Using the entries below, write out the line with "match a, b with", the line with "Definition index (l", and every line in between, exactly as each is written.

Dataset entries:
- - -
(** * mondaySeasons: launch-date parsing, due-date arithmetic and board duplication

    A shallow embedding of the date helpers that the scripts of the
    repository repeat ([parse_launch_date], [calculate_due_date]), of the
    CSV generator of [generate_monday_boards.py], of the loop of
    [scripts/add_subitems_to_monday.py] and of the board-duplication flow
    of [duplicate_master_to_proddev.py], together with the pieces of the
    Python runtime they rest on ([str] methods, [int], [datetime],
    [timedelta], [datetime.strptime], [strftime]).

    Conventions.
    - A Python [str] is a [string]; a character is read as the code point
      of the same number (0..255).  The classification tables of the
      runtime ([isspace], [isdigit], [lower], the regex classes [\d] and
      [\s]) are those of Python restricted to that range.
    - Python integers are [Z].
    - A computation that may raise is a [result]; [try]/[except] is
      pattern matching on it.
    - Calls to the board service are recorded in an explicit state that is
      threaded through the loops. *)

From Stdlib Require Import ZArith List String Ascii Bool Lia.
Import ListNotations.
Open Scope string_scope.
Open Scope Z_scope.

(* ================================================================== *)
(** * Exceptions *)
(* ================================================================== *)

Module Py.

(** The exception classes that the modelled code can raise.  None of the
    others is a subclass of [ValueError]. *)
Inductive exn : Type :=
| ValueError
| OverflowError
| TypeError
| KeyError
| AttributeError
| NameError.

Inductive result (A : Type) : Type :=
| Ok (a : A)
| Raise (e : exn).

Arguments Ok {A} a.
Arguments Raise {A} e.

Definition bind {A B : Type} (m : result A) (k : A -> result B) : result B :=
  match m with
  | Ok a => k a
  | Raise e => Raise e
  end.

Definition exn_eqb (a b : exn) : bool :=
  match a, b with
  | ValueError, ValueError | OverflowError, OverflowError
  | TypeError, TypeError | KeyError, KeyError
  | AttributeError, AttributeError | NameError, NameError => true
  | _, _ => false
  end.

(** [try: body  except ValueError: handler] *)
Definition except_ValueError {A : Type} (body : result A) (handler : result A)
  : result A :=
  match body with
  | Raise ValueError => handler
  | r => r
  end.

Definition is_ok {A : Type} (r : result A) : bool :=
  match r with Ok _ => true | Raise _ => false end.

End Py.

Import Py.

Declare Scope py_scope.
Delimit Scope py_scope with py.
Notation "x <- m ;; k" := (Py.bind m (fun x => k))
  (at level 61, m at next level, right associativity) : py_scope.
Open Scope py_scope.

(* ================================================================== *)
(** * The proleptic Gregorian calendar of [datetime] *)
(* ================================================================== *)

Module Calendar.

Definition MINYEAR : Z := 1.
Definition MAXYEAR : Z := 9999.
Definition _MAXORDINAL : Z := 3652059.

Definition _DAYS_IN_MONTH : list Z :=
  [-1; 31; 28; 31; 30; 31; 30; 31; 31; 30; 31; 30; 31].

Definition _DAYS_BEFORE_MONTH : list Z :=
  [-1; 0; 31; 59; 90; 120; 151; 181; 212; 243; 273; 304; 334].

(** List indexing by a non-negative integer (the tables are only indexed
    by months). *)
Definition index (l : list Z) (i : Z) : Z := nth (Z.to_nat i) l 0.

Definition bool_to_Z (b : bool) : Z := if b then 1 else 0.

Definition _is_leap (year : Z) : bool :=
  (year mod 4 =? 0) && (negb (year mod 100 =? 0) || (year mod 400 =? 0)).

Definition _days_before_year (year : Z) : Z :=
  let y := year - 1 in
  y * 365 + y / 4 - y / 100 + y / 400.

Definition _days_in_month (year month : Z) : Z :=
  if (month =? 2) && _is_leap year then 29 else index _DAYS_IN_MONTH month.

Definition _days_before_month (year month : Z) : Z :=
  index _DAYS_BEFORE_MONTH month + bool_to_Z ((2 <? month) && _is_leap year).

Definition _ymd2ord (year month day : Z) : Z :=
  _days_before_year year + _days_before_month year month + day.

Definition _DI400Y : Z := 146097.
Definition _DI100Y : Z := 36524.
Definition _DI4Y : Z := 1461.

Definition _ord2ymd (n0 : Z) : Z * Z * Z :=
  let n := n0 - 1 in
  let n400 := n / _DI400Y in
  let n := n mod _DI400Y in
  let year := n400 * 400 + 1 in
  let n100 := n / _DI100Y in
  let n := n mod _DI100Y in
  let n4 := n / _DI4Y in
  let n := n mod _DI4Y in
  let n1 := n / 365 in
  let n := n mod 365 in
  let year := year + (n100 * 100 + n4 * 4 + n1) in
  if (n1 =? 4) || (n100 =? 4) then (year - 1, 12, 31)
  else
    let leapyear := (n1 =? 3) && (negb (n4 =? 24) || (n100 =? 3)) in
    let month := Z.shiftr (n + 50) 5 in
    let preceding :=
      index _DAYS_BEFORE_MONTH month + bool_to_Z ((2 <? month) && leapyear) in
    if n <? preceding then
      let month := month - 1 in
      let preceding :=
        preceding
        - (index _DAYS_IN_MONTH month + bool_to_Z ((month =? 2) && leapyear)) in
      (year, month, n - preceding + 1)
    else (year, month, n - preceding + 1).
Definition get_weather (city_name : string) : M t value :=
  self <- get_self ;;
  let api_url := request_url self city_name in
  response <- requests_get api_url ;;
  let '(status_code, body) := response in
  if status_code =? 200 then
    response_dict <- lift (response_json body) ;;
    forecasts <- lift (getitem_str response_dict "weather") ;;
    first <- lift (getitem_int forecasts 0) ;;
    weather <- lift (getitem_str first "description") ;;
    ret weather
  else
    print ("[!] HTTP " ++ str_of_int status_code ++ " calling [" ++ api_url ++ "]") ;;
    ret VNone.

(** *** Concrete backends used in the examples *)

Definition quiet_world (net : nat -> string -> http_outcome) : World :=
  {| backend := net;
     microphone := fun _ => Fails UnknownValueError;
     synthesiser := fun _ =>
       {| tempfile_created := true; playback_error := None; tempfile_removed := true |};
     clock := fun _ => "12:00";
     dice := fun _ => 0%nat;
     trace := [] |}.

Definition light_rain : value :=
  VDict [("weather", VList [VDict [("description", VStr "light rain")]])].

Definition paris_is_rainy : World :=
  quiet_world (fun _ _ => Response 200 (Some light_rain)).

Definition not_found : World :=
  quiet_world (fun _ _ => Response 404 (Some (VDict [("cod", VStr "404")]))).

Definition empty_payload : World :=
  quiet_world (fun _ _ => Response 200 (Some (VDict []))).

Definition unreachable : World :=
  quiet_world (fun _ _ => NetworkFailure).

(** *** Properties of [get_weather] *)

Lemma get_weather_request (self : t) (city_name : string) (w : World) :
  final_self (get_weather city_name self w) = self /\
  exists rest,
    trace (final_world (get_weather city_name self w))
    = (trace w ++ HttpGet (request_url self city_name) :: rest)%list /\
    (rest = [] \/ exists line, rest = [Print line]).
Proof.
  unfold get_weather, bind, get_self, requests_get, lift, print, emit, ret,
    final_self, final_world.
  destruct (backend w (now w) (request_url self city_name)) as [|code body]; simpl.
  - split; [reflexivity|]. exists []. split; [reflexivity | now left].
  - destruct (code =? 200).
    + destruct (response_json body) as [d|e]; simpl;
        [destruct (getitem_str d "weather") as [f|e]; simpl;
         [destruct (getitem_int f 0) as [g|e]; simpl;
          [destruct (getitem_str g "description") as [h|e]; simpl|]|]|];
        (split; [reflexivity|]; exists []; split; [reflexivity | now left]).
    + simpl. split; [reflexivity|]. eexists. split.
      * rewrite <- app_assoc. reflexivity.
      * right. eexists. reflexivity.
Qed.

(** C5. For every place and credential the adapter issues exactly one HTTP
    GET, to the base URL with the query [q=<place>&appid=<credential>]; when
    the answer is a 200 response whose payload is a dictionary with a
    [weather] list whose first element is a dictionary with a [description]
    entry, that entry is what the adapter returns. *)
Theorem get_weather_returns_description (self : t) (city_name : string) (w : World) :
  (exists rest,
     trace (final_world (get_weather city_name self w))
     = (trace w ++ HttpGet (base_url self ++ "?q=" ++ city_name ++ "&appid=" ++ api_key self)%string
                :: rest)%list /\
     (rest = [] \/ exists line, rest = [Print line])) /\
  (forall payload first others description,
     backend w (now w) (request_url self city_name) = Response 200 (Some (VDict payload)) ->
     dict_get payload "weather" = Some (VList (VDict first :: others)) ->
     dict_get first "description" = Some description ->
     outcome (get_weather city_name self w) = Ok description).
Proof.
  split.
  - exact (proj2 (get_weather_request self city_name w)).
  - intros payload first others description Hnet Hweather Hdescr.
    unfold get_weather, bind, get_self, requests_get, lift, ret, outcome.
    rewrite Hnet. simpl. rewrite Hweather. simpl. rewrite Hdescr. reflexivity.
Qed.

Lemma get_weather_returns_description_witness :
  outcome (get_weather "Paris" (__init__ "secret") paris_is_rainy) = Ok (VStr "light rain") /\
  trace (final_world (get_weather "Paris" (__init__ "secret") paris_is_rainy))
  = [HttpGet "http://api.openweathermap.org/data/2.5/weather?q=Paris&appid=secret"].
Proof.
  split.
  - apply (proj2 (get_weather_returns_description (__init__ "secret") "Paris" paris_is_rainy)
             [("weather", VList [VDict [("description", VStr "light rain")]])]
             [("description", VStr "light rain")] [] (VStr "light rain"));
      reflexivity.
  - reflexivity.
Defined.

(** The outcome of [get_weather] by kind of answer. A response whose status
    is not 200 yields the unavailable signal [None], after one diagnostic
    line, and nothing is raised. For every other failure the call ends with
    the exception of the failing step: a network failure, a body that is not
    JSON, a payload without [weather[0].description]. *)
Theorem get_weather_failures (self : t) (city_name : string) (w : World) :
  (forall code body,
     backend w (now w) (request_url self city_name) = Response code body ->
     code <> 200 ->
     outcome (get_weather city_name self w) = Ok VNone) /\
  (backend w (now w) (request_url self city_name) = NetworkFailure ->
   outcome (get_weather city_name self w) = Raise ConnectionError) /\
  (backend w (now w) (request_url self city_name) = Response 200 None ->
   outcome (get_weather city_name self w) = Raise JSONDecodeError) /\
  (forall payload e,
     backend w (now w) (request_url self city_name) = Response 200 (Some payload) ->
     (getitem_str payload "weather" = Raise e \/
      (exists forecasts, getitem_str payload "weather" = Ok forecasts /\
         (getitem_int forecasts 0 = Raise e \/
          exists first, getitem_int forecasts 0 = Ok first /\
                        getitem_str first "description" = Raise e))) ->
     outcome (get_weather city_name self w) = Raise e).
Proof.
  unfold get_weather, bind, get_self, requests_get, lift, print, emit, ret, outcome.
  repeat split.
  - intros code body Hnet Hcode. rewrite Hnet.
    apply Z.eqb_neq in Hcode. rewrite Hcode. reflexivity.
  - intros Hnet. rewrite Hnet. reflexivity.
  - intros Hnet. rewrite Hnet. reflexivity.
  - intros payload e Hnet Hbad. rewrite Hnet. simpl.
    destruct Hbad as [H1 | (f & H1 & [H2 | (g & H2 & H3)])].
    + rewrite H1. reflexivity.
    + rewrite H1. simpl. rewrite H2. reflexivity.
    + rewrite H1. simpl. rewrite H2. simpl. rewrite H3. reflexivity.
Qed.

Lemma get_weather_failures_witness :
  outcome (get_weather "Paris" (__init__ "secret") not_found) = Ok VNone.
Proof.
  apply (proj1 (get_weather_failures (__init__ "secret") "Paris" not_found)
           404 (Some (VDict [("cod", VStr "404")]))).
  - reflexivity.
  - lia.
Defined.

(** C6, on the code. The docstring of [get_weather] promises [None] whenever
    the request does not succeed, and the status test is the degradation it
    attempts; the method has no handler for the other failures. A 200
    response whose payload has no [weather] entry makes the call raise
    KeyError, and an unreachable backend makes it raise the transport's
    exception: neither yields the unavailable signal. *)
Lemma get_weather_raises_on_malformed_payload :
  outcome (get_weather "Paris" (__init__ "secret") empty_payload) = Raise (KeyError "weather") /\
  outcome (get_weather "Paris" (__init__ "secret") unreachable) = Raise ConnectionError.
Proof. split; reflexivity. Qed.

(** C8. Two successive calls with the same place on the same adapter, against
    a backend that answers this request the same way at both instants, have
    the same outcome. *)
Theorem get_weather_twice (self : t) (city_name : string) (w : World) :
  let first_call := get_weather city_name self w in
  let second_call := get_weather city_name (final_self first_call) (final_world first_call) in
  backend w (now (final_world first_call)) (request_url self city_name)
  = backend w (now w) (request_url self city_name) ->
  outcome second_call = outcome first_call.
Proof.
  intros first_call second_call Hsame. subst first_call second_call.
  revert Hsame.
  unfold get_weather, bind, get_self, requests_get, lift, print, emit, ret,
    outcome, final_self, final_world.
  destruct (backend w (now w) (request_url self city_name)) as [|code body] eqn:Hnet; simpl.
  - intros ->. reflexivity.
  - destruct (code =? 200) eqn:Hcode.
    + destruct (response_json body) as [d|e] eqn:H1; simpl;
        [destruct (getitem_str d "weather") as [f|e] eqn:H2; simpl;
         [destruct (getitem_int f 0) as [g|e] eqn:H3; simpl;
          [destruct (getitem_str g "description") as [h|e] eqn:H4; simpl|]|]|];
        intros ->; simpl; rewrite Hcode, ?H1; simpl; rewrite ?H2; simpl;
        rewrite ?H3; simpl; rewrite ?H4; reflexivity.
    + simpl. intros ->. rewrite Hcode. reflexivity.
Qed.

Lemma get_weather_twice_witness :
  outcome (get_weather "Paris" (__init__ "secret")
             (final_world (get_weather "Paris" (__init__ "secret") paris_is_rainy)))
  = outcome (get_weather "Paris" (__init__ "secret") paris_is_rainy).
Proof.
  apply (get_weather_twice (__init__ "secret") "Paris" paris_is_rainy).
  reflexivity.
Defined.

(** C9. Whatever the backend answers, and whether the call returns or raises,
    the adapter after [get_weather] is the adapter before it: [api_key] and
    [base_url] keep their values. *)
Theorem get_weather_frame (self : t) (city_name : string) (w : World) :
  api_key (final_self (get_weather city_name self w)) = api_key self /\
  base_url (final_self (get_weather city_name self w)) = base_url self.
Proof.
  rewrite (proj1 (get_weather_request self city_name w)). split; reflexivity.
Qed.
- - -
> **Task solution**:
  match a, b with
  | ValueError, ValueError | OverflowError, OverflowError
  | TypeError, TypeError | KeyError, KeyError
  | AttributeError, AttributeError | NameError, NameError => true
  | _, _ => false
  end.

(** [try: body  except ValueError: handler] *)
Definition except_ValueError {A : Type} (body : result A) (handler : result A)
  : result A :=
  match body with
  | Raise ValueError => handler
  | r => r
  end.

Definition is_ok {A : Type} (r : result A) : bool :=
  match r with Ok _ => true | Raise _ => false end.

End Py.

Import Py.

Declare Scope py_scope.
Delimit Scope py_scope with py.
Notation "x <- m ;; k" := (Py.bind m (fun x => k))
  (at level 61, m at next level, right associativity) : py_scope.
Open Scope py_scope.

(* ================================================================== *)
(** * The proleptic Gregorian calendar of [datetime] *)
(* ================================================================== *)

Module Calendar.

Definition MINYEAR : Z := 1.
Definition MAXYEAR : Z := 9999.
Definition _MAXORDINAL : Z := 3652059.

Definition _DAYS_IN_MONTH : list Z :=
  [-1; 31; 28; 31; 30; 31; 30; 31; 31; 30; 31; 30; 31].

Definition _DAYS_BEFORE_MONTH : list Z :=
  [-1; 0; 31; 59; 90; 120; 151; 181; 212; 243; 273; 304; 334].

(** List indexing by a non-negative integer (the tables are only indexed
    by months). *)
Definition index (l : list Z) (i : Z) : Z := nth (Z.to_nat i) l 0.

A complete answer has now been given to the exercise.